WHAT THE EXERCISE ASKS:
Scan the data for "default" and copy each matching line.

____ DATASET RECORDS

(** * Specification vocabulary and sample data *)

(** [needle] occurs in [hay]. *)
Definition occurs_in (needle hay : string) : Prop :=
  exists pre post, hay = pre ++ needle ++ post.

Definition has_marker (s : string) : Prop :=
  occurs_in CMD_NAME s \/ occurs_in CMD_STDOUT s.

(** A text-type block whose text contains a marker. *)
Definition marked_text_block (item : json) : Prop :=
  exists fields s,
    item = JObj fields /\
    Py.lookup "type" fields = Some (JStr "text") /\
    Py.lookup "text" fields = Some (JStr s) /\
    has_marker s.

(** The specification's command message: a string, or a text-type block
    in a list, containing one of the two markers. *)
Definition command_message (content : json) : Prop :=
  match content with
  | JStr s => has_marker s
  | JArr items => Exists marked_text_block items
  | _ => False
  end.

Definition non_empty (content : json) : Prop :=
  match content with
  | JNull => False
  | JBool b => b = true
  | JNum q => ~ (q == 0)%Q
  | JStr s => s <> ""
  | JArr items => items <> []
  | JObj fields => fields <> []
  end.

Definition content_field (mfields : list (string * json)) : json :=
  default (JStr "") (Py.lookup "content" mfields).

(** The specification's qualifying user prompt. *)
Definition qualifying (msg : json) : Prop :=
  exists fields mfields,
    msg = JObj fields /\
    Py.lookup "type" fields = Some (JStr "user") /\
    Py.lookup "message" fields = Some (JObj mfields) /\
    Py.lookup "role" mfields = Some (JStr "user") /\
    Py.truthy (default (JBool false) (Py.lookup "isMeta" fields)) = false /\
    Py.lookup "userType" fields = Some (JStr "external") /\
    non_empty (content_field mfields) /\
    ~ command_message (content_field mfields).

(** A text-type block carries a string as its text, or none. *)
Definition text_block_ok (item : json) : bool :=
  match item with
  | JObj fields =>
      if Py.eq_str (default JNull (Py.lookup "type" fields)) "text" then
        match Py.lookup "text" fields with
        | None | Some (JStr _) => true
        | Some _ => false
        end
      else true
  | _ => true
  end.

Definition texts_are_strings (msg : json) : bool :=
  match field (field msg "message" (JObj [])) "content" (JStr "") with
  | JArr items => forallb text_block_ok items
  | _ => true
  end.

(** The record of the specification's command-filter example. *)
Definition command_record : json :=
  JObj [("type", JStr "user");
        ("message", JObj [("role", JStr "user");
                          ("content", JStr "<command-name>foo</command-name>")]);
        ("userType", JStr "external");
        ("isMeta", JBool false)].

(** A record that meets every stated condition, with a text block whose
    text is [null]. *)
Definition null_text_record : json :=
  JObj [("type", JStr "user");
        ("message", JObj [("role", JStr "user");
                          ("content", JArr [JObj [("type", JStr "text");
                                                  ("text", JNull)]])]);
        ("userType", JStr "external")].

(** The marker test on one block, as a boolean. *)
Definition marked_b (item : json) : bool :=
  match item with
  | JObj fields =>
      Py.eq_str (default JNull (Py.lookup "type" fields)) "text" &&
      match Py.lookup "text" fields with
      | Some (JStr s) => Py.contains CMD_NAME s || Py.contains CMD_STDOUT s
      | _ => false
      end
  | _ => false
  end.

(** An ordinary prompt. *)
Definition hello_record : json :=
  JObj [("type", JStr "user");
        ("message", JObj [("role", JStr "user"); ("content", JStr "hello")]);
        ("userType", JStr "external")].

(** An assistant record whose model identifier names both families. *)
Definition both_families_record : json :=
  JObj [("type", JStr "assistant");
        ("message", JObj [("model", JStr "Claude-Sonnet-via-OPUS")])].

(** The sessions the aggregator keeps of those the analyzer returned. *)
Definition real_sessions (analysed : list SessionData) : list SessionData :=
  List.filter (fun s => Qltb 0 (duration_hours s)) analysed.

(** The loops of [get_all_sessions] without the test on the duration:
    every session the analyzer returned, in order. *)
Definition visit_file_all (off : Z) (st : list SessionData * UsageTracker)
    (v : visit) : list SessionData * UsageTracker :=
  let '(session, self') :=
    _analyze_jsonl_file off (v_now_check v) (v_now_store v)
      (v_file v) (v_path v) (snd st) in
  ((fst st ++ [session])%list, self').

Definition visit_project_all (off : Z) (st : list SessionData * UsageTracker)
    (p : project_entry) : list SessionData * UsageTracker :=
  if is_dir p then fold_left (visit_file_all off) (jsonl_files p) st else st.

Definition analysed_sessions (off : Z) (projects : option (list project_entry))
    (self : UsageTracker) : list SessionData :=
  match projects with
  | None => []
  | Some ps => fst (fold_left (visit_project_all off) ps ([], self))
  end.

(** The two traversals agree up to the filter. *)
Definition agree (st st_all : list SessionData * UsageTracker) : Prop :=
  fst st = real_sessions (fst st_all) /\ snd st = snd st_all.

(** The analysis is computed, not served from the cache, when the path
    has no entry or the time-to-live has run out. *)
Definition computed (self : UsageTracker) (now_check : Q) (p : Path) : Prop :=
  _cache self !! path_str p = None \/
  (cache_duration self <= now_check - _cache_time self)%Q.

(** A transcript with one prompt and no timestamp. *)
Definition undated_file : file_read :=
  {| lines_read := [Some hello_record]; read_failed := false |}.

Definition undated_path : Path :=
  {| path_str := "/home/u/.claude/projects/-home-u-app/s1.jsonl";
     stem := "s1"; parent_name := "-home-u-app" |}.

Definition tracker0 : UsageTracker :=
  init 0 {| day_number := 0; seconds_of_day := 0 |} 0.

(** Every timestamp of the lines that parses at all parses to zero. *)
Definition only_epoch_timestamps (off : Z) (lines : list (option json)) : bool :=
  forallb
    (fun line =>
       match line with
       | Some msg =>
           match Py.get msg "timestamp" with
           | Ok ts =>
               match _parse_timestamp off ts with
               | Some epoch => Qeq_bool epoch 0
               | None => true
               end
           | Raised => true
           end
       | None => true
       end) lines.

________

PROBLEM SOLUTION:
  default (JStr "") (Py.lookup "content" mfields).
    Py.truthy (default (JBool false) (Py.lookup "isMeta" fields)) = false /\
      if Py.eq_str (default JNull (Py.lookup "type" fields)) "text" then
      Py.eq_str (default JNull (Py.lookup "type" fields)) "text" &&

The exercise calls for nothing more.